• Data entries
┏━━

Lemma getDeploymentReplicaSetItem_kind_witness :
  exists kind, kind <> "".
Proof.
  destruct (getDeploymentReplicaSetItem_kind samplePipelineText d1 rs1 0 2 _
              eq_refl) as (kind & _ & Hne & _).
  exists kind. exact Hne.
Defined.

Lemma append_slash_not_empty :
  forall a b : string, a ++ String "/" b <> "".
Proof. intros [| c a] b; discriminate. Qed.

(** X5: a row has a status indicator exactly when it has a pods text. *)
Theorem podsText_empty_iff_no_status :
  forall availableReplicas replicas : option Z,
    DeploymentsTable._getPodsText availableReplicas replicas = ""
    <-> DeploymentsTable._getPodsStatusProps availableReplicas replicas
        = None.
Proof.
  intros [a |] [r |]; simpl; try tauto.
  destruct (r >? 0)%Z.
  - unfold format. simpl. rewrite append_nil_r. split.
    + intros H. now apply append_slash_not_empty in H.
    + destruct (a <? r)%Z; discriminate.
  - tauto.
Qed.

(** ** Selection, from the rows back to the replica sets *)

Lemma find_In_some :
  forall (A : Type) (f : A -> bool) (l : list A) (x : A),
    In x l -> f x = true -> exists y, find f l = Some y.
Proof.
  intros A f l x Hin Hf.
  destruct (find f l) as [y |] eqn:Hfind; [now exists y |].
  rewrite (find_none _ _ Hfind x Hin) in Hf. discriminate.
Qed.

┗━━

• TRY IT
Write out exactly the lines of the entries above that run from the line containing "exists kind, kind" through the last line, including both.

• ANSWER TO THIS TASK
  exists kind, kind <> "".
Proof.
  destruct (getDeploymentReplicaSetItem_kind samplePipelineText d1 rs1 0 2 _
              eq_refl) as (kind & _ & Hne & _).
  exists kind. exact Hne.
Defined.

Lemma append_slash_not_empty :
  forall a b : string, a ++ String "/" b <> "".
Proof. intros [| c a] b; discriminate. Qed.

(** X5: a row has a status indicator exactly when it has a pods text. *)
Theorem podsText_empty_iff_no_status :
  forall availableReplicas replicas : option Z,
    DeploymentsTable._getPodsText availableReplicas replicas = ""
    <-> DeploymentsTable._getPodsStatusProps availableReplicas replicas
        = None.
Proof.
  intros [a |] [r |]; simpl; try tauto.
  destruct (r >? 0)%Z.
  - unfold format. simpl. rewrite append_nil_r. split.
    + intros H. now apply append_slash_not_empty in H.
    + destruct (a <? r)%Z; discriminate.
  - tauto.
Qed.

(** ** Selection, from the rows back to the replica sets *)

Lemma find_In_some :
  forall (A : Type) (f : A -> bool) (l : list A) (x : A),
    In x l -> f x = true -> exists y, find f l = Some y.
Proof.
  intros A f l x Hin Hf.
  destruct (find f l) as [y |] eqn:Hfind; [now exists y |].
  rewrite (find_none _ _ Hfind x Hin) in Hf. discriminate.
Qed.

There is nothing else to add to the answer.